Retype, word for word, every line from the one holding "Proof. split; [reflexivity" through the one holding "n) = VideoType response" in the entries below, both included, and only those lines.
====== Data extract
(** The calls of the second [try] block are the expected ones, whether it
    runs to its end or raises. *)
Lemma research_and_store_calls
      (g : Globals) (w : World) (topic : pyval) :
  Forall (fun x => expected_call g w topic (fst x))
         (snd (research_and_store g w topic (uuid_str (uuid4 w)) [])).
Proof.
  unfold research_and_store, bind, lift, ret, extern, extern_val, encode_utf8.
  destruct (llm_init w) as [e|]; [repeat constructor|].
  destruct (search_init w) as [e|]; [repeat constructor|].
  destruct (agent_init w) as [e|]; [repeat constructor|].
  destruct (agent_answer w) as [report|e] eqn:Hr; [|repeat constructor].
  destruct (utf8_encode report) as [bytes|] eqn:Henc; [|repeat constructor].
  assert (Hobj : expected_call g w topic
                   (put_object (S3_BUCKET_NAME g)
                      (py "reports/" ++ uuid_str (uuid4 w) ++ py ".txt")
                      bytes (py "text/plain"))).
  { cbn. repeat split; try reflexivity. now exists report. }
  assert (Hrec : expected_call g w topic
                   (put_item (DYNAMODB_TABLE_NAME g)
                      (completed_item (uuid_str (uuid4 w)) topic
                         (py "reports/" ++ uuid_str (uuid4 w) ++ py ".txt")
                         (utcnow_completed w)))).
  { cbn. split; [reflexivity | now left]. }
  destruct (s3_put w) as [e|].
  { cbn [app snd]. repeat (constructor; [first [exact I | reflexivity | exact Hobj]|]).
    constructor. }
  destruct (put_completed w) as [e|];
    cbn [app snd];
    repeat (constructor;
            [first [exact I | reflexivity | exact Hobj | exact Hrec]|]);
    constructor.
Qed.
============
====== Data extract
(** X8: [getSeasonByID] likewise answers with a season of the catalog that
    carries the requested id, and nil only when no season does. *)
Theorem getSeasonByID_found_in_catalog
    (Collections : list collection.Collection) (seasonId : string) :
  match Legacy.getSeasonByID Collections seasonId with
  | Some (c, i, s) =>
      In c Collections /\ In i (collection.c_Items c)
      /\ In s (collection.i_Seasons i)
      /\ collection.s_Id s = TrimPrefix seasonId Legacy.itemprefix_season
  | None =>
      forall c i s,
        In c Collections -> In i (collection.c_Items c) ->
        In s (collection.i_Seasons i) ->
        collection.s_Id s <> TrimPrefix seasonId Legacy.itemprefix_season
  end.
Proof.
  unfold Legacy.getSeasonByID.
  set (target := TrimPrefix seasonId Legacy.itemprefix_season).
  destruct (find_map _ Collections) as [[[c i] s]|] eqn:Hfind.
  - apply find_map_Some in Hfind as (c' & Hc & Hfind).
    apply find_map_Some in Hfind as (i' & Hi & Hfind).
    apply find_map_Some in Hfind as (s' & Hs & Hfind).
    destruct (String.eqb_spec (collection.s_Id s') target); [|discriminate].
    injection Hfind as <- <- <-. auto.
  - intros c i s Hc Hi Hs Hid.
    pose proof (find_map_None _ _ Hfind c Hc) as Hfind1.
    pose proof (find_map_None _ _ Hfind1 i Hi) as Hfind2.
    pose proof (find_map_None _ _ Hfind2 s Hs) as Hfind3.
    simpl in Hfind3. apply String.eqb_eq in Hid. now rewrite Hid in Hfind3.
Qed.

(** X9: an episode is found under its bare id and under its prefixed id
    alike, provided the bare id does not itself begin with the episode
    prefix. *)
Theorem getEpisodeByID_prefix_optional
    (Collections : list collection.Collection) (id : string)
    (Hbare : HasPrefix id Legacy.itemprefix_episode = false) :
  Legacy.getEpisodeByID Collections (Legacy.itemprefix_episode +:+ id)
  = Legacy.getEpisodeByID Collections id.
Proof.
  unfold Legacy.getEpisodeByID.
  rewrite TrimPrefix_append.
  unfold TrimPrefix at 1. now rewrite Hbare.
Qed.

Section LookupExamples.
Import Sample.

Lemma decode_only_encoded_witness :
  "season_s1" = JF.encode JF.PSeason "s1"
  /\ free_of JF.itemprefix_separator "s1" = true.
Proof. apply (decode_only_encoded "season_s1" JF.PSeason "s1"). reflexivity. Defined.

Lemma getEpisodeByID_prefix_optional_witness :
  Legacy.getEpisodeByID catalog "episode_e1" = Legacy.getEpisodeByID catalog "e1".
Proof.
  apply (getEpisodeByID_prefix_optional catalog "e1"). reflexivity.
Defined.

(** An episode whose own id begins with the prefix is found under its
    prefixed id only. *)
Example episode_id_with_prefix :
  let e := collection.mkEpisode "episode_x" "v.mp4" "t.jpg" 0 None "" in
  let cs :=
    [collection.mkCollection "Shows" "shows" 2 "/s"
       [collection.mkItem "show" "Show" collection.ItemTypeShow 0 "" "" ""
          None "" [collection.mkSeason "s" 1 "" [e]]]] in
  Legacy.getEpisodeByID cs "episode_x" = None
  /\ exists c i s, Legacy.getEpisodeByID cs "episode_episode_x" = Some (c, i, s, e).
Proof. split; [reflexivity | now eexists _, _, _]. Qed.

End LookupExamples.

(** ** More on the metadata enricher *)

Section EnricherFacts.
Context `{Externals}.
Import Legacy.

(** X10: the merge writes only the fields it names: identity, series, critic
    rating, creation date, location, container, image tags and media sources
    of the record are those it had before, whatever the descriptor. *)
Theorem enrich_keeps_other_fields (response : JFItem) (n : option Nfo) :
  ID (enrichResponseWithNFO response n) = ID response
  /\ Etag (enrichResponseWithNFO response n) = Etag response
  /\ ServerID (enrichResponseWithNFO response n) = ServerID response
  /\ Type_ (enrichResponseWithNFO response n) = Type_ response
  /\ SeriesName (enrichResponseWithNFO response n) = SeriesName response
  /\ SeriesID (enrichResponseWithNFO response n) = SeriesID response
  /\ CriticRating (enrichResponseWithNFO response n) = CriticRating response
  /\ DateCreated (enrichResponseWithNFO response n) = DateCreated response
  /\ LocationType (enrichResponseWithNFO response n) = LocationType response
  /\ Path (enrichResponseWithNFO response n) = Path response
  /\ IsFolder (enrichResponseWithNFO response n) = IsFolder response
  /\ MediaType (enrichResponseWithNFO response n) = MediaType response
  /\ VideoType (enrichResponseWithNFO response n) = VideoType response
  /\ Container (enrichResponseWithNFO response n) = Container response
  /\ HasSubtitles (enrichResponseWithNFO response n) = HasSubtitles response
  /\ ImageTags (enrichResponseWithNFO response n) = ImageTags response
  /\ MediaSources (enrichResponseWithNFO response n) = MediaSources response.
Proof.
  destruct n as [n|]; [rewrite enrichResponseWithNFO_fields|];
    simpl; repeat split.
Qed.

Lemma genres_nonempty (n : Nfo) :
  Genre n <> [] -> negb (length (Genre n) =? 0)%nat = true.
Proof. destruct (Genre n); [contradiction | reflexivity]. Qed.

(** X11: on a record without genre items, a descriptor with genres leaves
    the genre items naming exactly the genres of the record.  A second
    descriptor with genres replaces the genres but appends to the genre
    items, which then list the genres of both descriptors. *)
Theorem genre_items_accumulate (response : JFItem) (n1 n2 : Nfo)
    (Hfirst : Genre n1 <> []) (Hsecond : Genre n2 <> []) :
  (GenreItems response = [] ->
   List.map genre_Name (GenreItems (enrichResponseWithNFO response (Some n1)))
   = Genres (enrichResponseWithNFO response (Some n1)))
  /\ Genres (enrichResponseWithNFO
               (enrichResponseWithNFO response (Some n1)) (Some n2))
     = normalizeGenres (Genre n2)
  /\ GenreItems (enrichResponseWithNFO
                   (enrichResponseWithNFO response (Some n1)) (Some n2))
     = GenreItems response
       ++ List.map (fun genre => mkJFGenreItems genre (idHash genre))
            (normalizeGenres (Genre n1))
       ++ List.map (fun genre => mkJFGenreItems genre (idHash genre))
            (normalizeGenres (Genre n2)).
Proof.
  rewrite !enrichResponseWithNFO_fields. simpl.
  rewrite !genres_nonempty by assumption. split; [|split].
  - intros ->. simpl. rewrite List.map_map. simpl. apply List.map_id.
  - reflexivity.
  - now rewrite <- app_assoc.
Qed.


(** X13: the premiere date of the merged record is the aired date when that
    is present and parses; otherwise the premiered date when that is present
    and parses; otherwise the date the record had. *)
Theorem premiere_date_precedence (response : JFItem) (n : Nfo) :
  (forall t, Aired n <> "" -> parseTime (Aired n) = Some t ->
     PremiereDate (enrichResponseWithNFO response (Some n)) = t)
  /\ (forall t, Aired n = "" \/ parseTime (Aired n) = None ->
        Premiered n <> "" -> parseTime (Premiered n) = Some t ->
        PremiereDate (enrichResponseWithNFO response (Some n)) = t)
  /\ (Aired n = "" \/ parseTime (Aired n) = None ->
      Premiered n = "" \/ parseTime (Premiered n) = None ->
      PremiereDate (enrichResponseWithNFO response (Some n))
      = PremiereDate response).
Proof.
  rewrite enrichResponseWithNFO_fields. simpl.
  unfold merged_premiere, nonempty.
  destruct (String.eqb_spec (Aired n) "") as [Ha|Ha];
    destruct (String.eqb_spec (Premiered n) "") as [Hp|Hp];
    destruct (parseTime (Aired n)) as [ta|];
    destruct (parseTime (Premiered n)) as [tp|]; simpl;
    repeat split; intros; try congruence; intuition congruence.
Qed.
============
Answer space
Proof. split; [reflexivity | now eexists _, _, _]. Qed.

End LookupExamples.

(** ** More on the metadata enricher *)

Section EnricherFacts.
Context `{Externals}.
Import Legacy.

(** X10: the merge writes only the fields it names: identity, series, critic
    rating, creation date, location, container, image tags and media sources
    of the record are those it had before, whatever the descriptor. *)
Theorem enrich_keeps_other_fields (response : JFItem) (n : option Nfo) :
  ID (enrichResponseWithNFO response n) = ID response
  /\ Etag (enrichResponseWithNFO response n) = Etag response
  /\ ServerID (enrichResponseWithNFO response n) = ServerID response
  /\ Type_ (enrichResponseWithNFO response n) = Type_ response
  /\ SeriesName (enrichResponseWithNFO response n) = SeriesName response
  /\ SeriesID (enrichResponseWithNFO response n) = SeriesID response
  /\ CriticRating (enrichResponseWithNFO response n) = CriticRating response
  /\ DateCreated (enrichResponseWithNFO response n) = DateCreated response
  /\ LocationType (enrichResponseWithNFO response n) = LocationType response
  /\ Path (enrichResponseWithNFO response n) = Path response
  /\ IsFolder (enrichResponseWithNFO response n) = IsFolder response
  /\ MediaType (enrichResponseWithNFO response n) = MediaType response
  /\ VideoType (enrichResponseWithNFO response n) = VideoType response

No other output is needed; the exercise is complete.